La Presse canadienne
Prenez note que cet article publié en 2021 pourrait contenir des informations qui ne sont plus à jour.

Le ministre fédéral de l'Environnement et du Changement climatique, Steven Guilbeault, a annoncé samedi des investissements de 460 millions de dollars sur 5 ans pour protéger et agrandir 22 réserves nationales fauniques au Canada.

M. Guilbeault a indiqué que ce financement permettra aussi la création de 10 nouveaux parcs nationaux, de 4 aires marines de conservation en eau douce et de 11 aires marines nationales de conservation en eau salée, tout en travaillant à l'acquisition des terres nécessaires pour agrandir et compléter les parcs nationaux existants.

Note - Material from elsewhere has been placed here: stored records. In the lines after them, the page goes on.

Lemma local_append T l chunks :
  local_ok (ChunkInfo.transaction_id T) l -> DataTable.room (row_groups l) (length (mjoin chunks)) ->
  exists m' st, RowGroupCollection.append T chunks (row_groups l) = (m', Ok st)
  /\ local_ok (ChunkInfo.transaction_id T) (set_row_groups m' l)
  /\ view (set_row_groups m' l) = view l ++ map Some (mjoin chunks)
  /\ total_rows m' = (total_rows (row_groups l) + length (mjoin chunks))%nat
  /\ (length (segments (RowGroupCollection.row_groups m'))
      <= length (segments (RowGroupCollection.row_groups (row_groups l))) + total_rows (row_groups l) + length (mjoin chunks) + 1)%nat.
Proof.
  intros [O1 O2 O3 O4 O5 O6 O7 O8 O9] Hroom.
  destruct (RowGroupCollection.append_spec T chunks (row_groups l) O1) as (m' & st & E & I' & Hl & Hr & Hs & Hsz & Hst & Hlen & Hids).
  pose proof (RowGroupCollection.appended_total _ m' _ O1 I' Hr) as Htot. pose proof O1 as [Hwf _ _ Ht _].
  destruct (DataTable.growing_append _ T chunks _ Hwf eq_refl) as [_ (_ & _ & Hd & Hd')]. rewrite E in Hd, Hd'. cbn [fst] in Hd, Hd'.
  rewrite O5 in Hids.
  assert (forall r, (r < total_rows (row_groups l))%nat -> row_ids m' (MAX_ROW_ID + r) = row_ids (row_groups l) (MAX_ROW_ID + r)) as Hold.
  { intros r Hr'. rewrite Hids. rewrite decide_False by lia. done. }
  assert (forall r, (total_rows (row_groups l) <= r < total_rows m')%nat ->
    row_ids m' (MAX_ROW_ID + r) = (ChunkInfo.transaction_id T, NOT_DELETED_ID)) as Hnew.
  { intros r Hr'. rewrite Hids. rewrite decide_True by lia. done. }
  exists m', st. split; [done|]. split.
  - split; cbn [row_groups set_row_groups]; try done.
    + by apply Hd'.
    + unfold RowGroupCollection.small, DataTable.room in *. lia.
    + by apply Hd.
    + by rewrite Hs.
    + by rewrite Hsz.
    + intros r Hr'. destruct (decide (r < total_rows (row_groups l))%nat); [by rewrite Hold; auto|]. by rewrite Hnew by lia.
    + intros r. rewrite Hids. case_decide; [by left|apply O8].
    + change (deleted_rows (set_row_groups m' l)) with (deleted_rows l). rewrite Htot, select_app, length_app, <- O9.
      rewrite (select_ext (is_deleted m') (is_deleted (row_groups l)));
        [|intros r Hr'; unfold is_deleted; by rewrite Hold].
      assert (List.filter (is_deleted m') (seq (total_rows (row_groups l)) (length (mjoin chunks))) = []) as ->; [|simpl; lia].
      apply filter_none. intros r Hr'. apply in_seq in Hr'. unfold is_deleted. rewrite Hnew by lia. done.
  - split; [|done]. apply list_eq. intros r. rewrite view_lookup. cbn [row_groups set_row_groups].
    assert (length (view l) = total_rows (row_groups l)) as Hlv by (unfold view; by rewrite length_map, length_seq).
    unfold row_view. cbn [row_groups set_row_groups]. rewrite Hr, Htot. case_decide as Hdr.
    + destruct (decide (r < total_rows (row_groups l))%nat) as [Hlt|Hge].
      * rewrite (lookup_app_l (view l)), view_lookup, decide_True by lia. unfold row_view, is_deleted. rewrite Hold by lia.
        by rewrite lookup_app_l by lia.
      * rewrite (lookup_app_r (view l)), Hlv, (list_lookup_fmap Some) by lia.
        unfold is_deleted. rewrite Hnew by lia. cbn [snd]. rewrite Z.eqb_refl. cbn [negb]. rewrite lookup_app_r, <- Ht by lia.
        destruct (lookup_lt_is_Some_2 (mjoin chunks) (r - total_rows (row_groups l))) as [x ->]; [lia|done].
    + symmetry. apply lookup_ge_None_2. rewrite length_app, length_map, Hlv. lia.
Qed.
Lemma write_bytes_inside (pre mid suf bytes : list Z) off :
  (off + length bytes <= length mid)%nat ->
  write_bytes (length pre + off) bytes (pre ++ mid ++ suf) = pre ++ write_bytes off bytes mid ++ suf.
Proof.
  intros Hl. unfold write_bytes. rewrite take_app_add', <- app_assoc by done. f_equal.
  rewrite take_app_le by lia. rewrite <- app_assoc. f_equal. rewrite <- app_assoc. f_equal.
  replace (length pre + off + length bytes)%nat with (length pre + (off + length bytes))%nat by lia.
  rewrite drop_app_add'; [|done]. by rewrite drop_app_le by lia.
Qed.

Lemma length_write_bytes off (bytes mem : list Z) :
  (off + length bytes <= length mem)%nat -> length (write_bytes off bytes mem) = length mem.
Proof. intros Hl. unfold write_bytes. rewrite !length_app, length_take, length_drop. lia. Qed.

(** A pointer of the log and its entry. *)
Lemma pointer_entry m ess ty b p :
  repr m ess -> (ty, (b, p)) ∈ all_pointers 0 ess ->
  exists es1 e es2 blk, ess !! b = Some (es1 ++ e :: es2) /\ m !! b = Some blk /\ block_repr blk (es1 ++ e :: es2)
  /\ ty = e.1 /\ p = (length (encodes es1) + 8)%nat /\ payload m (b, p) = e.2.
Proof.
  intros Hm (es1 & e & es2 & _ & He & -> & ->)%all_pointers_elem. rewrite Nat.sub_0_r in He.
  destruct (Forall2_lookup_r _ _ _ _ _ Hm He) as (blk & Hb & Hr). exists es1, e, es2, blk.
  do 5 (split; [done|]). by apply (payload_spec m ess b es1 e es2).
Qed.

Lemma alter_insert_eq {A} (f : A -> A) i (l : list A) x : l !! i = Some x -> alter f i l = <[i := f x]> l.
Proof.
  revert i. induction l as [|y l IH]; intros [|i] Hi; [done..| |].
  - simpl in Hi. by injection Hi as ->.
  - simpl. f_equal. by apply IH.
Qed.

(** Entries that only differ in the contents of the payload. *)
Definition same_shape (e e' : entry) : Prop := e.1 = e'.1 /\ length e.2 = length e'.2.

Lemma same_shape_encodes es es' : Forall2 same_shape es es' -> length (encodes es) = length (encodes es').
Proof.
  intros Hall. induction Hall as [|e e' es es' [_ He] Hall IH]; [done|].
  rewrite !encodes_cons, !length_app, !encode_length. lia.
Qed.

Lemma same_shape_pointers b off es es' : Forall2 same_shape es es' -> pointers b off es = pointers b off es'.
Proof.
  intros Hall. revert off. induction Hall as [|e e' es es' [H1 H2] Hall IH]; intros off; [done|].
  cbn [pointers]. by rewrite H1, !encode_length, H2, IH.
Qed.

Lemma same_shape_all b ess ess' : Forall2 (Forall2 same_shape) ess ess' -> all_pointers b ess = all_pointers b ess'.
Proof.
  intros Hall. revert b. induction Hall as [|es es' ess ess' He Hall IH]; intros b; [done|].
  cbn [all_pointers]. by rewrite (same_shape_pointers _ _ _ _ He), IH.
Qed.

(** Writing inside a payload changes nothing else. *)
Lemma store_payload m ess ty b p off bytes :
  repr m ess -> (ty, (b, p)) ∈ all_pointers 0 ess -> (off + length bytes <= length (payload m (b, p)))%nat ->
  exists ess', repr (store b (p + off) bytes m) ess' /\ all_pointers 0 ess' = all_pointers 0 ess
  /\ payload (store b (p + off) bytes m) (b, p) = write_bytes off bytes (payload m (b, p))
  /\ forall ty' ptr', (ty', ptr') ∈ all_pointers 0 ess -> ptr' <> (b, p) ->
       payload (store b (p + off) bytes m) ptr' = payload m ptr'.
Proof.
  intros Hm Hin Hlen. destruct (pointer_entry m ess ty b p Hm Hin) as (es1 & e & es2 & blk & He & Hb & Hr & -> & -> & Hpay).
  rewrite Hpay in Hlen |- *. set (e' := (e.1, write_bytes off bytes e.2) : entry).
  assert (same_shape e e') as Hee by (split; [done|]; unfold e'; cbn [snd]; by rewrite length_write_bytes).
  set (ess' := <[b := es1 ++ e' :: es2]> ess).
  assert (Forall2 (Forall2 same_shape) ess ess') as Hshape.
  { assert (forall l : list entry, Forall2 same_shape l l) as Hrefl by (intros l; by apply Forall_Forall2_diag, Forall_true).
    rewrite <- (list_insert_id ess b _ He). apply Forall2_insert.
    - apply Forall_Forall2_diag, Forall_true. done.
    - apply Forall2_app; [done|]. by apply Forall2_cons. }
  assert (repr (store b (length (encodes es1) + 8 + off) bytes m) ess') as Hm'.
  { unfold store. rewrite (alter_insert_eq _ _ _ _ Hb). apply Forall2_insert; [done|].
    pose proof (block_memory _ _ Hr) as Hmem. pose proof (block_position _ _ Hr) as Hpos. destruct Hr as [R1 R2 R3 R4].
    assert (write_bytes (length (encodes es1) + 8 + off) bytes (memory blk)
            = encodes (es1 ++ e' :: es2) ++ drop (position blk) (memory blk)) as Hw.
    { set (rest := drop (position blk) (memory blk)) in *. rewrite Hmem.
      rewrite !encodes_app, !encodes_cons. unfold e', encode. cbn [fst snd]. rewrite length_write_bytes by done.
      set (h := le_bytes 4 e.1 ++ le_bytes 4 (Z.of_nat (length e.2))).
      replace ((encodes es1 ++ (le_bytes 4 e.1 ++ le_bytes 4 (Z.of_nat (length e.2)) ++ e.2) ++ encodes es2) ++ rest)
        with ((encodes es1 ++ h) ++ e.2 ++ (encodes es2 ++ rest)) by (unfold h; by rewrite <- !app_assoc).
      replace (length (encodes es1) + 8 + off)%nat with (length (encodes es1 ++ h) + off)%nat
        by (unfold h; rewrite !length_app, !length_le_bytes; lia).
      rewrite write_bytes_inside by done. unfold h. by rewrite <- !app_assoc. }
    assert (length (encodes (es1 ++ e' :: es2)) = position blk) as Hl.
    { rewrite Hpos. symmetry. apply same_shape_encodes. apply Forall2_app; [by apply Forall_Forall2_diag, Forall_true|].
      apply Forall2_cons. split; [done|]. by apply Forall_Forall2_diag, Forall_true. }
    split; cbn [memory position capacity].
    - rewrite Hw, length_app, Hl, length_drop. lia.
    - done.
    - rewrite Hw. by apply take_app_length'.
    - apply Forall_app in R4 as [H1 [(H2 & H3 & H4) H5]%Forall_cons_1]. apply Forall_app. split; [done|].
      apply Forall_cons_2; [|done]. destruct Hee as [_ Hee]. split; [done|]. by rewrite <- Hee. }
  assert (ess' !! b = Some (es1 ++ e' :: es2)) as He'
    by (apply list_lookup_insert_eq; by eapply lookup_lt_Some).
  exists ess'. split; [done|]. split; [symmetry; by apply same_shape_all|]. split; [by apply (payload_spec _ ess' b es1 e' es2)|].
  intros ty' [b' p'] Hin' Hne. destruct (pointer_entry m ess ty' b' p' Hm Hin') as (fs1 & f & fs2 & blk' & Hf & _ & _ & -> & -> & ->).
  destruct (decide (b' = b)) as [->|Hb'].
  2:{ apply (payload_spec _ ess' b' fs1 f fs2); [done|]. unfold ess'. by rewrite list_lookup_insert_ne. }
  rewrite He in Hf. injection Hf as Hf. apply app_eq_inv in Hf as [(k & -> & Hk)|(k & -> & Hk)].
  - destruct k as [|g k]; simpl in Hk; injection Hk as <- Hk.
    + exfalso. apply Hne. by rewrite app_nil_r.
    + apply (payload_spec _ ess' b fs1 f (k ++ e' :: es2)); [done|]. rewrite He'. by rewrite <- app_assoc.
  - destruct k as [|g k]; simpl in Hk; injection Hk as <- Hk.
    + exfalso. apply Hne. by rewrite app_nil_r.
    + rewrite <- (payload_spec _ ess' b (es1 ++ e' :: k) f fs2 Hm').
      * do 2 f_equal. f_equal. apply same_shape_encodes, Forall2_app; [by apply Forall_Forall2_diag, Forall_true|].
        apply Forall2_cons. split; [done|]. by apply Forall_Forall2_diag, Forall_true.
      * rewrite He', Hk. by rewrite <- app_assoc.
Qed.

(** A new entry leaves the payloads as they are. *)
Lemma create_payload m ess m' ess' ess0 es new ty ptr :
  repr m ess -> repr m' ess' -> ess' = ess0 ++ [es ++ [new]] -> (ess = ess0 ++ [es] \/ ess = ess0 /\ es = []) ->
  (ty, ptr) ∈ all_pointers 0 ess -> payload m' ptr = payload m ptr.
Proof.
  intros Hm Hm' -> Hess Hin. destruct ptr as [b p].
  destruct (pointer_entry m ess ty b p Hm Hin) as (fs1 & f & fs2 & blk & Hf & _ & _ & -> & -> & ->).
  assert (exists fs3, (ess0 ++ [es ++ [new]]) !! b = Some (fs1 ++ f :: fs3)) as [fs3 Hf'].
  { destruct (decide (b < length ess0)%nat) as [Hlt|Hge].
    - exists fs2. rewrite lookup_app_l by done. destruct Hess as [->|[-> _]]; [|done]. by rewrite lookup_app_l in Hf.
    - destruct Hess as [->|[-> _]]; [|apply lookup_lt_Some in Hf; lia].
      rewrite lookup_app_r in Hf |- * by lia. apply list_lookup_singleton_Some in Hf as [-> ->].
      exists (fs2 ++ [new]). simpl. by rewrite <- app_assoc. }
  by apply (payload_spec m' _ b fs1 f fs3 Hm').
Qed.

Lemma pointers_after b off es ty b' p : (ty, (b', p)) ∈ pointers b off es -> b' = b /\ (off + 8 <= p)%nat.
Proof.
  intros Hx. apply list_elem_of_split in Hx as (l1 & l2 & Hx).
  apply pointers_split in Hx as (es1 & e & es2 & _ & _ & [= _ -> ->]). split; [done|lia].
Qed.

Lemma pointers_rest b off es l1 x l2 :
  pointers b off es = l1 ++ x :: l2 ->
  exists es1 e es2, es = es1 ++ e :: es2 /\ x = (e.1, (b, (off + length (encodes es1) + 8)%nat))
  /\ l2 = pointers b (off + length (encodes es1) + length (encode e)) es2.
Proof.
  revert off l1. induction es as [|e es IH]; intros off l1; [by destruct l1|].
  destruct l1 as [|y l1]; cbn [pointers app]; intros [= <- Hl].
  - exists [], e, es. split; [done|]. simpl. by rewrite Nat.add_0_r.
  - apply IH in Hl as (es1 & e1 & es2 & -> & -> & ->). exists (e :: es1), e1, es2. split; [done|].
    rewrite encodes_cons, length_app. by rewrite !Nat.add_assoc.
Qed.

À l'heure actuelle, le Canada compte 47 parcs nationaux et 55 réserves nationales de faune.

« Les Canadiens comprennent que, pour lutter contre les changements climatiques, nous devons préserver la nature. Nous bâtissons des écosystèmes résilients tout en luttant contre les changements climatiques. »

— Une citation de  Steven Guilbeault dans un communiqué publié samedi

Le gouvernement fédéral avait déjà annoncé qu'il établissait des cibles ambitieuses en visant à protéger 25 % de ses terres et océans d'ici 2025 et en prenant les moyens nécessaires pour atteindre 30 % d'ici 2030.

Les changements climatiques modifient le cycle de l'eau, entraînant des inondations, des sécheresses et des incendies de forêt. Ils causent un appauvrissement de la biodiversité à un rythme sans précédent : jusqu'à un million d'espèces sont actuellement menacées d'extinction, peut-on lire dans le communiqué du ministère.

Aide internationale

De passage à la COP26, la conférence sur les changements climatiques organisée par les Nations unies qui se déroule à Glasgow, en Écosse, M. Guilbeault – qui a été nommé ministre de l'Environnement et du Changement climatique il y a moins de trois semaines – a confirmé les engagements internationaux du Canada en matière d'aide étrangère.

Au dernier sommet du G7, en juin, le pays s'était engagé à verser 5,3 milliards de dollars sur cinq ans pour aider à financer la lutte internationale contre les changements climatiques.

« Nous avons une responsabilité historique en matière d'émissions de gaz à effets de serre. Nous avons une responsabilité envers les pays en voie de développement. »

— Une citation de  Steven Guilbeault dans un communiqué publié samedi

Il a précisé que le cinquième de l'aide versée sera destiné aux solutions fondées sur la nature ayant des avantages connexes sur la biodiversité dans les pays en développement au cours des cinq prochaines années.

Selon lui, le nouvel engagement du Canada en faveur de solutions pour le climat fondées sur la nature dans les pays les plus pauvres et les plus vulnérables est clair.

La double crise des changements climatiques et de la perte de la biodiversité doit être abordée comme un tout, a-t-il souligné. La clé de la lutte contre les changements climatiques réside dans un avenir carboneutre et respectueux de la nature. En travaillant ensemble, nous pouvons protéger la nature pour assurer notre survie collective.